Principles of rights, justice, and law, as well as social convention and custom determine how you deal with others.
If you are starving, with no other reasonable alternatives, and you rob a bank to get money for food as your final act before you die, you are morally correct, but you will go to prison. At least, while in prison, you will take comfort in knowing you did what you had to do.

SavoirFaire's avatar

@josie Morality might serve our interests overall, but it might not in every instance. It could serve my interests to rob a bank right now even though I don’t need to do so in order to stay alive, but that doesn’t prove it is morally permissible for me to go rob a bank right now (even under the assumption I would be neither identified nor caught). As the question seems to be how to balance the two in those instances where they conflict, what might be overall the case seems irrelevant.

josie's avatar

@SavoirFaire
Once metaphysics tells you what there is to know, and once epistemology tells you how you know it, then morality tells you what to do. What is there to balance. In the bank robbery hypothetical, it is only trading starving for a time in jail. Some people would call that a good deal.

SavoirFaire's avatar

@josie In my hypothetical, it’s not trading those things at all. You don’t get to rewrite my example!

josie's avatar

Then I return to my original point. A moral code that is impractical is useless. It is capricious, made up, not based on reality. There are also sorts of moral “codes” out there. Most of them are made up by somebody. They have no relationship to the nature of man, who is using the code. Useless.

SavoirFaire's avatar

@josie So if I told you that you could rob a bank right now and get away with it, would you do it?
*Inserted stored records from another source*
(** * JeVois core: Component tree, Parameters, string marshalling, Serial

    A shallow embedding of the header-only part of the JeVois core
    ([include/jevois/Component/details/ComponentImpl.H],
    [include/jevois/Util/Utils.H], [include/jevois/Core/Serial.H]) and the
    properties of it that the specification states.

    Layout: the embedding first (one module per header), then the proofs
    (one module per header again). *)

From Stdlib Require Import ZArith Ascii String List Bool Lia.
From stdpp Require Import base option list strings.
Import ListNotations.

Local Open Scope Z_scope.
#[local] Set Warnings "-register-all".

(** ** Exceptions and outcomes *)

(** The exceptions the modelled code throws. [std::stoll] throws
    [std::invalid_argument] and [std::out_of_range]; ComponentImpl.H throws
    [std::range_error] with two different messages, kept apart here. *)
Inductive exception : Type :=
| InvalidArgument                       (* std::invalid_argument *)
| OutOfRange                            (* std::out_of_range *)
| IncorrectType (unrolled : string)     (* range_error: "... with value of incorrect type" *)
| MultipleMatches (descriptor : string) (* range_error: "Multiple matches for descriptor ..." *)
| NoParameterNamed (descriptor : string) (* not-found: the descriptor matched nothing *)
| NameClash (instance : string)
| InvalidValue (param : string)
| HookFailed (instance : string)
| BadEnumString (str : string)
| DeviceError.

(** A pure computation that may throw. *)
Inductive outcome (A : Type) : Type :=
| Ok (a : A)
| Throw (e : exception).
Arguments Ok {A} a.
Arguments Throw {A} e.

Definition obind {A B} (m : outcome A) (k : A -> outcome B) : outcome B :=
  match m with
  | Ok a => k a
  | Throw e => Throw e
  end.

(** A computation over a mutable state [S]. C++ exceptions do not undo what
    was written before the throw, so [Throws] carries the state at the throw.
    [Undefined] is undefined behaviour (null dereference, [operator[]] out of
    range): nothing is known of the state afterwards. *)
Inductive result (S A : Type) : Type :=
| Returns (a : A) (s : S)
| Throws (e : exception) (s : S)
| Undefined.
Arguments Returns {S A} a s.
Arguments Throws {S A} e s.
Arguments Undefined {S A}.

(** Rebuilding the state of a [result]. *)
Definition map_state {S S' A} (f : S -> S') (r : result S A) : result S' A :=
  match r with
  | Returns a s => Returns a (f s)
  | Throws e s => Throws e (f s)
  | Undefined => Undefined
  end.

(** ** Utils.H: string marshalling *)

Module Utils.

(** *** std::stoll(str, nullptr, 0) *)

Definition LLONG_MAX : Z := 2 ^ 63 - 1.
Definition LLONG_MIN : Z := - 2 ^ 63.

Definition code (c : ascii) : Z := Z.of_nat (nat_of_ascii c).

(** [isspace] in the C locale: space, \t, \n, \v, \f, \r. *)
Definition isspace (c : ascii) : bool :=
  (code c =? 32) || ((9 <=? code c) && (code c <=? 13)).

Definition digit_value (c : ascii) : option Z :=
  let n := code c in
  if (48 <=? n) && (n <=? 57) then Some (n - 48)
  else if (97 <=? n) && (n <=? 122) then Some (n - 97 + 10)
  else if (65 <=? n) && (n <=? 90) then Some (n - 65 + 10)
  else None.

Definition digit_in_base (base : Z) (c : ascii) : option Z :=
  match digit_value c with
  | Some d => if d <? base then Some d else None
  | None => None
  end.

Fixpoint skip_space (s : list ascii) : list ascii :=
  match s with
  | c :: s' => if isspace c then skip_space s' else s
  | [] => []
  end.

(** Optional sign: [(negative, rest)]. *)
Definition read_sign (s : list ascii) : bool * list ascii :=
  match s with
  | c :: s' =>
      if Ascii.eqb c "-" then (true, s')
      else if Ascii.eqb c "+" then (false, s')
      else (false, s)
  | [] => (false, [])
  end.

(** Base 0: "0x"/"0X" before a hex digit selects 16, a leading "0" selects
    8, anything else 10. *)
Definition detect_base (s : list ascii) : Z * list ascii :=
  match s with
  | z :: x :: h :: r =>
      if Ascii.eqb z "0" then
        if (Ascii.eqb x "x" || Ascii.eqb x "X") && bool_decide (is_Some (digit_in_base 16 h))
        then (16, h :: r)
        else (8, s)
      else (10, s)
  | z :: _ => if Ascii.eqb z "0" then (8, s) else (10, s)
  | [] => (10, [])
  end.

(** The longest run of digits of [base], accumulated from the left; the
    flag says whether a digit was read. Trailing text is ignored, as
    [stoll] does with a null [pos]. *)
Fixpoint parse_digits (base : Z) (s : list ascii) (acc : Z) (any : bool) : Z * bool :=
  match s with
  | c :: s' =>
      match digit_in_base base c with
      | Some d => parse_digits base s' (acc * base + d) true
      | None => (acc, any)
      end
  | [] => (acc, any)
  end.

Definition stoll_chars (s : list ascii) : outcome Z :=
  let '(neg, s1) := read_sign (skip_space s) in
  let '(base, s2) := detect_base s1 in
  let '(v, any) := parse_digits base s2 0 false in
  if negb any then Throw InvalidArgument
  else
    let v := if neg then - v else v in
    if (LLONG_MIN <=? v) && (v <=? LLONG_MAX) then Ok v else Throw OutOfRange.

Definition stoll (str : string) : outcome Z :=
  stoll_chars (list_ascii_of_string str).

(** *** operator<< on the integral types *)

Definition digit_char (d : Z) : ascii := ascii_of_nat (Z.to_nat (48 + d)).

(** Decimal digits of [n >= 0], most significant first; [fuel] bounds the
    number of digits. *)
Fixpoint dec_digits (fuel : nat) (n : Z) : list ascii :=
  match fuel with
  | O => []
  | S f =>
      if n <? 10 then [digit_char n]
      else dec_digits f (n / 10) ++ [digit_char (n mod 10)]
  end.

Definition digits_fuel (n : Z) : nat := S (Z.to_nat (Z.log2 n)).

Definition print_decimal (v : Z) : list ascii :=
  if v <? 0 then "-"%char :: dec_digits (digits_fuel (- v)) (- v)
  else dec_digits (digits_fuel v) v.

(** The built-in integral types ([std::is_integral]). *)
Inductive IntegralType : Type :=
| TBool | TChar | TSChar | TUChar
| TShort | TUShort | TInt | TUInt
| TLong | TULong | TLongLong | TULongLong.

(** What the compiler fixes: the width of [long] (32 on the ARM target, 64
    on an x86-64 host) and the signedness of plain [char]. *)
Record Platform : Type := {
  long_bits : Z;
  char_signed : bool
}.

Definition arm32 : Platform := {| long_bits := 32; char_signed := false |}.
Definition lp64 : Platform := {| long_bits := 64; char_signed := true |}.

Definition is_signed (p : Platform) (T : IntegralType) : bool :=
  match T with
  | TChar => char_signed p
  | TSChar | TShort | TInt | TLong | TLongLong => true
  | TBool | TUChar | TUShort | TUInt | TULong | TULongLong => false
  end.

Definition bits (p : Platform) (T : IntegralType) : Z :=
  match T with
  | TBool => 1
  | TChar | TSChar | TUChar => 8
  | TShort | TUShort => 16
  | TInt | TUInt => 32
  | TLong | TULong => long_bits p
  | TLongLong | TULongLong => 64
  end.

Definition int_min (p : Platform) (T : IntegralType) : Z :=
  if is_signed p T then - 2 ^ (bits p T - 1) else 0.

Definition int_max (p : Platform) (T : IntegralType) : Z :=
  if is_signed p T then 2 ^ (bits p T - 1) - 1 else 2 ^ bits p T - 1.

Definition in_range (p : Platform) (T : IntegralType) (v : Z) : Prop :=
  int_min p T <= v <= int_max p T.

(** [operator<<] writes a character type as the character itself and every
    other integral type as a decimal number ([bool] as 0 or 1). *)
Definition is_char_type (T : IntegralType) : bool :=
  match T with
  | TChar | TSChar | TUChar => true
  | _ => false
  end.

(** Modelled from the spec: the body of [to_string] (details/UtilsImpl.H is
    not among the sources); as its doc comment in Utils.H says, it streams
    the value with the operator of the type. *)
Definition to_string (T : IntegralType) (v : Z) : string :=
  string_of_list_ascii
    (if is_char_type T then [ascii_of_nat (Z.to_nat (v mod 256))]
     else print_decimal v).

(** Modelled from the spec: [clamped_convert], which range-checks a value
    into the target type by clamping. *)
Definition clamped_convert (p : Platform) (T : IntegralType) (x : Z) : Z :=
  Z.max (int_min p T) (Z.min (int_max p T) x).

(** Modelled from the spec: the body of the integral [from_string]; it
    parses with [std::stoll] (base 0) into the widest signed integer and
    range-checks into the target type. *)
Definition from_string (p : Platform) (T : IntegralType) (str : string) : outcome Z :=
  obind (stoll str) (fun x => Ok (clamped_convert p T x)).

(** *** Enums declared with JEVOIS_DEFINE_ENUM_CLASS *)

(** Modelled from the spec: the macro of Types/Enum.H (not among the
    sources) gives an enum its list of values and their names, an
    [operator<<] that writes the name and an [operator>>] that reads one
    whitespace-delimited word and looks the name up. *)
Class JevoisEnum (E : Type) : Type := {
  enum_Values : list E;
  enum_Strings : E -> string
}.

Fixpoint read_word (s : list ascii) : list ascii :=
  match s with
  | c :: s' => if isspace c then [] else c :: read_word s'
  | [] => []
  end.

Definition enum_to_string {E} `{JevoisEnum E} (v : E) : string := enum_Strings v.

Definition enum_from_string {E} `{JevoisEnum E} (str : string) : outcome E :=
  let word := string_of_list_ascii (read_word (skip_space (list_ascii_of_string str))) in
  match List.find (fun v => String.eqb (enum_Strings v) word) enum_Values with
  | Some v => Ok v
  | None => Throw (BadEnumString word)
  end.

End Utils.

(** ** Serial.H: the enums of the serial port *)

Module SerialEnums.

(** JEVOIS_DEFINE_ENUM_CLASS(LineStyle, (LF) (CR) (CRLF) (Zero) (Sloppy)) *)
Inductive LineStyle : Type := LF | CR | CRLF | Zero | Sloppy.

(** JEVOIS_DEFINE_ENUM_CLASS(TerminalMode, (Plain) (VT100)) *)
Inductive TerminalMode : Type := Plain | VT100.

#[export] Instance LineStyle_eq_dec : EqDecision LineStyle.
Proof. solve_decision. Defined.

#[export] Instance TerminalMode_eq_dec : EqDecision TerminalMode.
Proof. solve_decision. Defined.

#[export] Instance LineStyle_enum : Utils.JevoisEnum LineStyle := {|
  Utils.enum_Values := [LF; CR; CRLF; Zero; Sloppy];
  Utils.enum_Strings := fun v =>
    match v with
    | LF => "LF" | CR => "CR" | CRLF => "CRLF" | Zero => "Zero" | Sloppy => "Sloppy"
    end%string
|}.

#[export] Instance TerminalMode_enum : Utils.JevoisEnum TerminalMode := {|
  Utils.enum_Values := [Plain; VT100];
  Utils.enum_Strings := fun v =>
    match v with Plain => "Plain" | VT100 => "VT100" end%string
|}.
Assume you know I’m telling the truth.

everephebe's avatar

@SavoirFaire I don’t know about @josie but I would! :D I mean, in your hypothetical situation.

josie's avatar

No.
Why would I? I have no compelling selfish reason to do it, and plenty of selfish reasons not to.
For starters, it is somebody else’s property. I value my property, they value theirs, and I am not a hypocrite. At least to the extent that I think my property is valuable to me, but theirs is not to them. I am a happy guy. I would be less happy as a hypocrite. Why would I diminish my own happiness?

SavoirFaire's avatar

@josie This notion of “compelling” strikes me as illicitly going beyond the implied egoism in your responses. You certainly would have egoistic reasons to do it. And strictly speaking, egoists cannot respect the property rights of others. It sounds like you are adding notions of reciprocity. This is all well and good. It just undermines the supposed egoism.

josie's avatar

@SavoirFaire
The answer is still no.

SavoirFaire's avatar

But no to what? I’m not trying to get you to rob the bank. I’m just suggesting you are not actually an egoist.